A decisão do juiz italiano teve ainda outro efeito. O presidente da FIA, Max Mosley, havia ameaçado vetar corridas de Fórmula 1 em circuitos italianos se a Williams fosse considerada culpada, alegando que outras equipes não estariam seguras para voltar a correr no país. Com a absolvição, a Itália seguiu no calendário mundial.
Questionamentos - Uma nova versão para a morte do brasileiro surgiu em um documentário produzido pelo National Geographic Channel. Por meio de dados divulgados pela Williams, o canal apontou o carro de segurança como um dos culpados. Logo após a largada, um acidente motivou a entrada do veículo na pista de Ímola, permanecendo até a quinta volta. Ao circular com velocidade reduzida, os pneus teriam esfriado demais e perdido 25% da pressão. Isso pode ter feito o fundo do carro tocar a pista, tirando as rodas do chão e deixando o desgovernado ao entrar na curva.
Permanece ainda a discussão sobre a possibilidade de Senna ter morrido na pista. A versão da FIA e de representantes italianos é de que a morte do brasileiro não foi instantânea, mas no hospital para onde ele foi encaminhado de helicóptero logo após a batida. Se a morte fosse declarada na pista, a legislação italiana determinaria o cancelamento da prova.

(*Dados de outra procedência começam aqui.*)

(* ===== verification/SandboxNetwork.v ===== *)
(** * SandboxNetwork: [create()] fails closed

    A sandbox that was asked for with a restrictive network policy is handed out only when
    the agent said that it enforces the policy; otherwise its machine is terminated, even
    when the caller asked to keep what fails. *)

From stdpp Require Import base option list strings sets.
From Stdlib Require Import NArith ZArith QArith Lia.
From S2P Require Import Prelude Text Limits RpcErrors Readiness Reconnect Calls Configure Sandbox SandboxSafety.
From S2P Require Lifecycle Network Persistence.

Local Open Scope world_scope.

(** ** What a request returns *)

Lemma yields_throw {A} (P : A -> world -> Prop) e : yields P (throw e).
Proof. by intros w a w'. Qed.

Lemma yields_catch {A} (P : A -> world -> Prop) (m : M A) h : yields P m -> (forall e, yields P (h e)) -> yields P (catch m h).
Proof.
  intros Hm Hh w a w'. unfold catch. specialize (Hm w). destruct (m w) as [[b|[e| |]] w1]; [apply Hm|apply Hh|done..].
Qed.

Section Requests.
Context (env : nat -> moment) (fuel : nat) (reconnectTimeoutMs : Q) (requestTimeoutMs : Z).

(** However many times it is sent, with reconnections and reopenings on the way, a request
    returns what the last one that was sent returned. *)
Lemma signalledUnary_yields {A} (P : A -> world -> Prop) (call : M A) signal translate :
  yields P call -> yields P (signalledUnary env fuel reconnectTimeoutMs requestTimeoutMs call signal translate).
Proof.
  intros Hc. pose proof (callUnaryOnce_yields env P call true None Hc). pose proof (retried_yields env P call None Hc).
  unfold signalledUnary, callUnary, callUnary_with, after_cut. apply yields_bind; intros _. apply yields_catch.
  - apply yields_bind; intros w. apply yields_catch; [done|]. intros e. apply yields_bind; intros []; [done|].
    apply yields_bind; intros w1. destruct (_ && _); [|apply yields_throw]. apply yields_bind; intros o.
    destruct (resumed o); [done|apply yields_throw].
  - intros e. apply yields_bind; intros w. apply yields_throw.
Qed.

(** What is read from the answer of the last await, which did not fail. *)
Lemma answered_yields {A} (f : moment -> A) signal translate :
  yields (fun a w => exists k, used w = S k /\ call_answer (env k) = None /\ a = f (env k))
    (signalledUnary env fuel reconnectTimeoutMs requestTimeoutMs (let* m := request env in ret (f m)) signal translate).
Proof.
  apply signalledUnary_yields. intros w a w'. unfold request, bind, await, ret. cbn [andb].
  destruct (call_answer (env (used w))) eqn:E; [done|]. intros [= <- <-]. by exists (used w).
Qed.
End Requests.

De acordo com especialistas médicos, os ferimentos eram suficientemente evidentes para declarar ainda na pista que o piloto havia morrido. Por outro lado, uma corrente defende que o principal trabalho da equipe de salvamento, ao detectar que o coração do piloto ainda estava batendo, era imobilizá-lo e encaminhá-lo para cuidados intensivos.